A 11 años de la primera movilización de “Ni Una Menos”, realizada el 3 de junio de 2015, la Asociación Civil La Casa del Encuentro presentó un nuevo informe que vuelve a poner en evidencia la magnitud de la violencia de género en Argentina.
El relevamiento fue elaborado por el Observatorio de Femicidios en Argentina “Adriana Marisel Zambrano” y reúne estadísticas correspondientes al período comprendido entre el 3 de junio de 2015 y el 27 de mayo de 2026.
De acuerdo con el documento, durante esos once años se registraron 3.424 víctimas fatales vinculadas a distintas expresiones de violencia de género. El informe fue difundido en el marco de una nueva jornada de concientización y movilización impulsada por el movimiento “Ni Una Menos”.

Las cifras relevadas en once años
Según el informe, el total de víctimas está integrado por 3.073 femicidios y femicidios vinculados de mujeres y niñas, 78 transfemicidios, 4 lesbicidios y 269 femicidios vinculados de varones adultos y niños.

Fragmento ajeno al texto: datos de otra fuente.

(** C7.  In every agent that [__init__] and calls of [step] produce:
    the optimizer holds exactly the online network's parameters, none of
    which belongs to the target network; autograd reaches no parameter
    from the TD targets, and no target tensor ever has a gradient; the
    gradient step of [learn] leaves the target tensors as they are; and
    a call of [step] changes a target tensor only into the Polyak blend
    with its online tensor. *)
Theorem target_network_only_soft_updated ss acts seed dd du
    (lps tps : list (list Qc)) adam0 calls :
  let self := run (Agent.init (State := State) ss acts seed dd du lps tps adam0) calls in
  Agent.optimizer self = Agent.qnetwork_local self
  ∧ (∀ p, p ∈ Agent.qnetwork_target self → p ∉ Agent.optimizer self)
  ∧ (∀ experiences gamma tg,
       Agent.targets self experiences gamma = Ok tg → graph tg = ∅)
  ∧ (∀ p, p ∈ Agent.qnetwork_target self → Agent.grad self !! p = None)
  ∧ (∀ experiences gamma p, p ∈ Agent.qnetwork_target self →
       Agent.data (Agent.gradient_step experiences gamma self).1 !! p
       = Agent.data self !! p)
  ∧ (∀ call tp, tp ∈ Agent.qnetwork_target self →
       Agent.param (step_call self call) tp = Agent.param self tp
       ∨ ∃ i lp, Agent.qnetwork_target self !! i = Some tp
                 ∧ Agent.qnetwork_local self !! i = Some lp
                 ∧ Agent.param (step_call self call) tp
                   = polyak TAU (Agent.param (step_call self call) lp)
                                (Agent.param self tp)).
Proof.
  intros self.
  destruct (run_invariant ss acts seed dd du lps tps adam0 calls) as [Hsep Hgrad].
  fold self in Hsep, Hgrad. pose proof Hsep as (Hopt & Hnd & Hdisj).
  split_and!.
  - done.
  - intros p Hp. rewrite Hopt. by apply Hdisj.
  - intros experiences gamma tg. apply targets_graph.
  - done.
  - intros experiences gamma p Hp.
    apply gradient_step_other; [rewrite Hopt|]; by apply Hdisj.
  - intros call tp Htp. by apply step_target.
Qed.

End GradientProperties.

(** ** The scheduling of [learn] by [step] *)

Section ScheduleProperties.
Context {State : Type} `{!Torch State}.
Implicit Types (s self : Agent.t State).

(** [learn] leaves the replay memory and the step counter as they are,
    and is counted once. *)
Lemma learn_schedule (experiences : Batch State) gamma s :
  Agent.memory (Agent.learn experiences gamma s).1 = Agent.memory s
  ∧ Agent.t_step (Agent.learn experiences gamma s).1 = Agent.t_step s
  ∧ Agent.learn_calls (Agent.learn experiences gamma s).1 = S (Agent.learn_calls s).
Proof.
  rewrite learn_eq.
  destruct (gradient_step_params_only experiences gamma (Agent.count_learn s))
    as [_ (Hm & Ht & Hc)].
  destruct (Agent.gradient_step experiences gamma (Agent.count_learn s))
    as [s1 [[]|e]]; cbn [fst] in *; [|done].
  destruct (soft_update_params_only (Agent.qnetwork_local s1)
              (Agent.qnetwork_target s1) TAU s1) as [_ (Hm' & Ht' & Hc')].
  rewrite Hm', Ht', Hc'. done.
Qed.

(** One call of [step]: the transition is stored, the counter advances
    modulo [UPDATE_EVERY], and [learn] is entered at most once, only
    when the counter is back at zero and the memory holds more than
    [BATCH_SIZE] experiences, and then whenever [sample] returns. *)
Lemma step_call_schedule s tr picks :
  let s' := step_call s (tr, picks) in
  Agent.memory s' = add_transition (Agent.memory s) tr
  ∧ Agent.t_step s' = ((Agent.t_step s + 1) `mod` UPDATE_EVERY)%Z
  ∧ (Agent.learn_calls s' = Agent.learn_calls s
     ∨ (Agent.learn_calls s' = S (Agent.learn_calls s)
        ∧ Agent.t_step s' = 0%Z
        ∧ BATCH_SIZE < ReplayBuffer.len (Agent.memory s')))
  ∧ (∀ experiences,
       Agent.t_step s' = 0%Z →
       BATCH_SIZE < ReplayBuffer.len (Agent.memory s') →
       ReplayBuffer.sample (Agent.memory s') picks = Ok experiences →
       Agent.learn_calls s' = S (Agent.learn_calls s)).
Proof.
  destruct tr as [[[[st a] r] st'] d]. cbn zeta. unfold step_call.
  rewrite step_eq. cbn zeta. set (s1 := Agent.set_t_step _ _).
  assert (Agent.memory s1 = ReplayBuffer.add (Agent.memory s) st a r st' d) as Hm1 by done.
  assert (Agent.t_step s1 = ((Agent.t_step s + 1) `mod` UPDATE_EVERY)%Z) as Ht1 by done.
  assert (Agent.learn_calls s1 = Agent.learn_calls s) as Hc1 by done.
  case_decide as Hwrap; [case_decide as Hbig|].
  - destruct (ReplayBuffer.sample (Agent.memory s1) picks) as [experiences|e] eqn:Hs.
    + destruct (learn_schedule experiences GAMMA s1) as (Hm & Ht & Hc).
      rewrite Hm, Ht, Hc, Hc1. split_and!; [done..| |done].
      right. by rewrite Hm1 in Hbig.
    + cbn [fst]. split_and!; [done..|by left|]. intros experiences _ _ Hs'.
      rewrite Hm1 in Hs. congruence.
  - cbn [fst]. split_and!; [done..|by left|]. intros experiences _ Hbig' _.
    by destruct Hbig.
  - cbn [fst]. split_and!; [done..|by left|]. intros experiences Hw _ _. congruence.
Qed.

(** The replay memory of an agent after a run is that of a new buffer
    after the same transitions. *)
Lemma run_memory ss acts seed dd du (lps tps : list (list Qc)) adam0 calls :
  Agent.memory (run (Agent.init (State := State) ss acts seed dd du lps tps adam0) calls)
  = add_all (ReplayBuffer.init acts BUFFER_SIZE BATCH_SIZE seed) calls.*1.
Proof.
  induction calls as [|[tr picks] calls IH] using rev_ind; [done|].
  unfold run. rewrite foldl_snoc, fmap_app. cbn [fmap list_fmap fst].
  rewrite add_all_snoc.
  destruct (step_call_schedule (foldl step_call
    (Agent.init ss acts seed dd du lps tps adam0) calls) tr picks) as (-> & _).
  by rewrite <- IH.
Qed.

(** Among [UPDATE_EVERY] consecutive calls of [step] at most one enters
    [learn]. *)
Lemma window_learns_once s (window : list (Transition State * list nat)) :
  length window = Z.to_nat UPDATE_EVERY →
  Agent.learn_calls (run s window) ≤ Agent.learn_calls s + 1.
Proof.
  intros Hlen.
  destruct window as [|[tr1 p1] [|[tr2 p2] [|[tr3 p3] [|[tr4 p4] [|? ?]]]]];
    try discriminate Hlen.
  unfold run. cbn [foldl].
  set (s1 := step_call s (tr1, p1)).
  set (s2 := step_call s1 (tr2, p2)).
  set (s3 := step_call s2 (tr3, p3)).
  set (s4 := step_call s3 (tr4, p4)).
  destruct (step_call_schedule s tr1 p1) as (_ & Ht1 & Hc1 & _).
  destruct (step_call_schedule s1 tr2 p2) as (_ & Ht2 & Hc2 & _).
  destruct (step_call_schedule s2 tr3 p3) as (_ & Ht3 & Hc3 & _).
  destruct (step_call_schedule s3 tr4 p4) as (_ & Ht4 & Hc4 & _).
  cbn zeta in *. fold s1 in Ht1, Hc1, Ht2, Hc2. fold s2 in Ht2, Hc2, Ht3, Hc3.
  fold s3 in Ht3, Hc3, Ht4, Hc4. fold s4 in Ht4, Hc4.
  unfold UPDATE_EVERY in *. Z.to_euclidean_division_equations. lia.
Qed.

El relevamiento también analiza los ámbitos donde ocurrieron los hechos. En ese sentido, señala que 978 crímenes se produjeron en la vivienda de la víctima, otros 798 en viviendas compartidas con el agresor u otras personas y 45 en los lugares de trabajo de las víctimas.
Desde la organización remarcaron que estos datos reflejan cómo la violencia puede desarrollarse dentro de entornos cotidianos y vínculos cercanos.
El informe también incorpora información vinculada a antecedentes de violencia previos a los crímenes. De acuerdo con los registros relevados, 436 víctimas habían realizado denuncias antes de ser asesinadas y en 188 casos los agresores contaban con medidas cautelares de protección dictadas por la Justicia.
La presidenta de La Casa del Encuentro, Ada Beatriz Rico, sostuvo que detrás de cada caso existe una historia atravesada por situaciones de violencia, desigualdades y afectaciones profundas en los entornos familiares y afectivos.
Además, señaló que tres de cada cuatro personas consideran que existe una responsabilidad colectiva para erradicar la violencia de género, aunque advirtió que continúan presentes barreras emocionales, institucionales y culturales que dificultan tanto la búsqueda de ayuda como la intervención de quienes podrían brindar acompañamiento.